45973: Old Ways and Days

By Murdo Macleod, Murchadh Dhomhnaill Chalum, 2 Kershader.

In my young days, the district (Pairc) was very much an island within an island, as the overland route to the Stornoway-Harris road at Balallan was over very rough and broken ground, not used except in cases of dire necessity or hurricane winds.

Remote in the popular sense we certainly were, but this did not isolate us from the effects of changes in other parts of the country, or insulate us from upheavals in other parts of the world. One of my earliest recollections is of the return of the militiamen from the South African War; the Seaforths from garrison duty in Egypt and the Camerons from the battlefields of the Veldt.
Furthermore, there was not a house in our village without, at least, one member of the family earning his living in Canada, in USA, in South America, in South Africa, in Australia or New Zealand. There were also many resident on Clydeside and a few, very few, in other parts of the U.K.

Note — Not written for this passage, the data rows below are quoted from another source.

(** The encodings of an address in a request or a reply. *)
Inductive wire_addr : AddrSpec -> bytes -> Prop :=
| wire_ipv4 ip port :
    length ip = 4%nat -> 0 <= port < 65536 ->
    wire_addr (mkAddr EmptyString ip port) (ipv4Address :: ip ++ port_bytes port)
| wire_ipv6 ip port :
    length ip = 16%nat -> 0 <= port < 65536 ->
    wire_addr (mkAddr EmptyString ip port) (ipv6Address :: ip ++ port_bytes port)
| wire_fqdn fqdn port :
    (length fqdn < 256)%nat -> 0 <= port < 65536 ->
    wire_addr (mkAddr (str_of_bytes fqdn) [] port)
      (fqdnAddress :: Z_byte (Z.of_nat (length fqdn)) :: fqdn ++ port_bytes port).

Lemma port_of_spec a b : port_of [a; b] = byte_Z a * 256 + byte_Z b.
Proof. apply (lor_shiftl _ _ 8); [lia|apply byte_Z_range]. Qed.

Lemma port_of_range p : length p = 2%nat -> 0 <= port_of p < 65536.
Proof.
  destruct p as [|a [|b [|]]]; try done. intros _. rewrite port_of_spec.
  pose proof (byte_Z_range a). pose proof (byte_Z_range b). lia.
Qed.

Lemma port_bytes_spec port : port_bytes port = [Z_byte (port / 256); Z_byte port].
Proof.
  unfold port_bytes. rewrite Z.shiftr_div_pow2 by lia. do 2 f_equal.
  change 255 with (Z.ones 8). rewrite Z.land_ones by lia. unfold Z_byte, wrapU.
  by rewrite Z.mod_mod by lia.
Qed.

Lemma port_of_bytes port : 0 <= port < 65536 -> port_of (port_bytes port) = port.
Proof.
  intros Hp. rewrite port_bytes_spec, port_of_spec, !byte_Z_of_Z.
  Z.to_euclidean_division_equations; lia.
Qed.

Lemma bytes_of_port p : length p = 2%nat -> port_bytes (port_of p) = p.
Proof.
  destruct p as [|a [|b [|]]]; try done. intros _. rewrite port_bytes_spec, port_of_spec.
  pose proof (byte_Z_range a). pose proof (byte_Z_range b).
  f_equal; [|f_equal]; apply byte_Z_inj; rewrite byte_Z_of_Z;
    Z.to_euclidean_division_equations; lia.
Qed.

Lemma ptake_Some n s d rest : ptake n s = Some (d, rest) <-> s = d ++ rest /\ length d = n.
Proof.
  unfold ptake. case_bool_decide as Hn; split.
  - intros [= <- <-]. rewrite take_drop, length_take. split; [done|lia].
  - intros [-> <-]. by rewrite take_app_length, drop_app_length.
  - done.
  - intros [-> <-]. rewrite length_app in Hn. lia.
Qed.

Lemma pbind_Some {A B} (p : parser A) (k : A -> parser B) s b rest :
  pbind p k s = Some (b, rest) <-> exists a s', p s = Some (a, s') /\ k a s' = Some (b, rest).
Proof.
  unfold pbind. destruct (p s) as [[a s']|]; split; try done; eauto.
  - by intros (a' & s1 & [= <- <-] & ?).
  - by intros (? & ? & ? & _).
Qed.

Lemma pport_Some d s d' rest :
  pport d s = Some (d', rest) <->
  exists port, 0 <= port < 65536 /\ d' = mkAddr (FQDN d) (IP d) port /\ s = port_bytes port ++ rest.
Proof.
  unfold pport. rewrite pbind_Some. split.
  - intros (p & s' & [-> Hl]%ptake_Some & [= <- <-]). exists (port_of p).
    rewrite bytes_of_port by done. split_and!; try done; by apply port_of_range.
  - intros (port & Hp & -> & ->). exists (port_bytes port), rest.
    rewrite ptake_Some. by unfold pret; rewrite port_of_bytes.
Qed.

Lemma byte_Z_len n : (n < 256)%nat -> Z.to_nat (byte_Z (Z_byte (Z.of_nat n))) = n.
Proof. intros Hn. rewrite byte_Z_of_Z, Z.mod_small by lia. lia. Qed.

Lemma Z_byte_len b : Z_byte (Z.of_nat (Z.to_nat (byte_Z b))) = b.
Proof.
  pose proof (byte_Z_range b). rewrite Z2Nat.id by lia. apply Z_byte_of_byte.
Qed.

(** The parser accepts exactly the encodings. *)
Lemma paddr_Some s d rest : paddr s = Some (d, rest) <-> exists w, s = w ++ rest /\ wire_addr d w.
Proof.
  unfold paddr. rewrite pbind_Some. split.
  - intros (t & s' & Ht & Hd). destruct s as [|t' s0]; [done|]. injection Ht as <- <-.
    case_bool_decide as H4; [|case_bool_decide as H6; [|case_bool_decide as Hf; [|done]]];
      subst; apply pbind_Some in Hd as (a & s1 & Ha & Hd).
    + apply ptake_Some in Ha as [-> Hl]. apply pport_Some in Hd as (port & Hp & -> & ->).
      eexists. split; [|by apply wire_ipv4]. by rewrite <- app_comm_cons, <- app_assoc.
    + apply ptake_Some in Ha as [-> Hl]. apply pport_Some in Hd as (port & Hp & -> & ->).
      eexists. split; [|by apply wire_ipv6]. by rewrite <- app_comm_cons, <- app_assoc.
    + apply pbind_Some in Hd as (fqdn & s2 & Hb & Hd).
      destruct s0 as [|n s0]; [done|]. injection Ha as <- <-.
      apply ptake_Some in Hb as [-> Hl]. apply pport_Some in Hd as (port & Hp & -> & ->).
      pose proof (byte_Z_range n).
      eexists. split; [|apply wire_fqdn; [|done]]; [|rewrite Hl; lia].
      by rewrite Hl, Z_byte_len, <- !app_comm_cons, <- app_assoc.
  - intros (w & -> & Hw). inversion Hw as [ip port Hl Hp|ip port Hl Hp|fqdn port Hl Hp]; subst;
      simpl; eexists _, _; (split; [reflexivity|]); simpl; apply pbind_Some.
    + exists ip, (port_bytes port ++ rest). rewrite <- app_assoc, ptake_Some, pport_Some. eauto 10.
    + exists ip, (port_bytes port ++ rest). rewrite <- app_assoc, ptake_Some, pport_Some. eauto 10.
    + eexists _, _. split; [reflexivity|]. apply pbind_Some.
      exists fqdn, (port_bytes port ++ rest).
      rewrite <- app_assoc, ptake_Some, pport_Some, byte_Z_len by done. eauto 10.
Qed.

Lemma reads_iff {A} f (p : parser A) c a rest :
  reads f p -> conn_wf c ->
  (exists c', f c = (Ok a, c') /\ conn_left c rest c') <-> p (conn_stream c) = Some (a, rest).
Proof.
  intros Hr Hw. specialize (Hr c Hw). split.
  - intros (c1 & E & (Hs & _)). destruct (p (conn_stream c)) as [[a' rest']|].
    + destruct Hr as (c2 & E2 & (Hs2 & _)). congruence.
    + destruct Hr as (e & c2 & rest' & E2 & _). congruence.
  - intros E. by rewrite E in Hr.
Qed.

Lemma pdest_Some s d rest :
  pdest s = Some (d, rest) <->
  exists cmd rsv w, s = [socks5Version; cmd; rsv] ++ w ++ rest /\ wire_addr d w.
Proof.
  unfold pdest. rewrite pbind_Some. split.
  - intros (h & s' & [-> Hl]%ptake_Some & Hd). destruct h as [|v [|cmd [|rsv [|]]]]; try done.
    unfold nth_byte in Hd. simpl in Hd. case_bool_decide as Hv; [|done]. subst v. simpl in Hd.
    apply paddr_Some in Hd as (w & -> & Hw). eauto.
  - intros (cmd & rsv & w & -> & Hw). exists [socks5Version; cmd; rsv], (w ++ rest).
    rewrite ptake_Some. split; [done|]. simpl. apply paddr_Some. eauto.
Qed.

(** C15. [ReadDestAddr] accepts exactly the SOCKS5 requests: whatever the
    segmentation of the stream, it returns [d] and leaves [rest] unread if and
    only if the stream is the version byte, any command byte, any reserved
    byte, an encoding of [d] and [rest]. The command is not checked. *)
Theorem ReadDestAddr_exact c d rest :
  conn_wf c ->
  (exists c', ReadDestAddr c = (Ok d, c') /\ conn_left c rest c') <->
  (exists cmd rsv w, conn_stream c = [socks5Version; cmd; rsv] ++ w ++ rest /\ wire_addr d w).
Proof.
  intros Hw. rewrite (reads_iff _ pdest) by auto using ReadDestAddr_reads. apply pdest_Some.
Qed.

(** A BIND request for port 443 of 1.2.3.4, in three segments. *)
Definition bind_request : Conn := mkConn [[x05; x02]; [x00; x01; x01]; [x02; x03; x04; x01; xbb; xaa]] EOF [] None.

Lemma ReadDestAddr_exact_witness :
  exists c', ReadDestAddr bind_request = (Ok (mkAddr EmptyString [x01; x02; x03; x04] 443), c') /\
    conn_left bind_request [xaa] c'.
Proof.
  apply ReadDestAddr_exact; [by repeat constructor|].
  exists x02, x00, (x01 :: [x01; x02; x03; x04] ++ port_bytes 443).
  split; [reflexivity|]. by apply wire_ipv4.
Defined.

Lemma pcredentials_Some s u p rest :
  pcredentials s = Some ((u, p), rest) <->
  (length (bytes_of_str u) < 256)%nat /\ (length (bytes_of_str p) < 256)%nat /\
  s = [UserAuthVersion; Z_byte (Z.of_nat (length (bytes_of_str u)))] ++ bytes_of_str u ++
      [Z_byte (Z.of_nat (length (bytes_of_str p)))] ++ bytes_of_str p ++ rest.
Proof.
  unfold pcredentials. rewrite pbind_Some. split.
  - intros (h & s' & [-> Hl]%ptake_Some & Hd). destruct h as [|v [|n [|]]]; try done.
    unfold nth_byte in Hd. simpl in Hd. case_bool_decide as Hv; [|done]. subst v. simpl in Hd.
    apply pbind_Some in Hd as (user & s1 & [-> Hu]%ptake_Some & Hd).
    apply pbind_Some in Hd as (m & s2 & Hm & Hd).
    destruct s1 as [|m' s1]; [done|]. injection Hm as <- <-.
    apply pbind_Some in Hd as (pass & s3 & [-> Hp]%ptake_Some & [= <- <- <-]).
    rewrite !bytes_str_bytes, Hu, Hp, !Z_byte_len.
    pose proof (byte_Z_range n). pose proof (byte_Z_range m'). split_and!; [lia..|done].
  - intros (Hu & Hp & ->). eexists _, _. rewrite ptake_Some. split; [done|]. simpl.
    apply pbind_Some. eexists (bytes_of_str u), _. split.
    { apply ptake_Some. split; [done|]. unfold nth_byte. simpl. by rewrite byte_Z_len. }
    apply pbind_Some. eexists _, _. split; [done|].
    apply pbind_Some. exists (bytes_of_str p), rest.
    rewrite ptake_Some, byte_Z_len by done. unfold pret. by rewrite !str_bytes_str.
Qed.

(** [GetUserPassword] announces the user/password method and returns
    exactly the credentials the client encoded, whatever the segmentation,
    leaving the bytes after them unread: names and passwords of up to 255
    bytes, any bytes in them. *)
Theorem GetUserPassword_exact c u p rest :
  conn_wf c -> conn_out_err c = None ->
  (exists c', GetUserPassword c = (Ok (u, p), c') /\
     conn_left (sent [socks5Version; UserPassAuth] c) rest c') <->
  (length (bytes_of_str u) < 256)%nat /\ (length (bytes_of_str p) < 256)%nat /\
  conn_stream c =
    [UserAuthVersion; Z_byte (Z.of_nat (length (bytes_of_str u)))] ++ bytes_of_str u ++
    [Z_byte (Z.of_nat (length (bytes_of_str p)))] ++ bytes_of_str p ++ rest.
Proof.
  intros Hw Ho. unfold GetUserPassword. rewrite conn_Write_sent by done.
  rewrite (reads_iff read_credentials pcredentials) by auto using read_credentials_reads.
  apply pcredentials_Some.
Qed.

As youngsters, we often tried to trace the whereabouts of our kindred on the school atlas: an expansive and an informative lesson in geography. One effect of this "pastime" was that we knew many of the placenames in overseas countries, better than we did the place names of Scotland. Mention of Calgary, for example, meant for us a town in Canada, not the village of that name in Mull or Skye and Fort William, in Canada, meant a lot more to us than the town of that name on the shores of Loch Linnhe.

Very few of the adult males remained in our village during the summer season; the majority followed the herring fishing as hired hands on east coast fishing boats. One or two followed their trade, mason or carpenter, locally and at least two worked as seamen on the Canadian Lakes. They spent the winter at home and returned to Canada after the break-up of the winter ice and the water became navigable. This was usually in early April.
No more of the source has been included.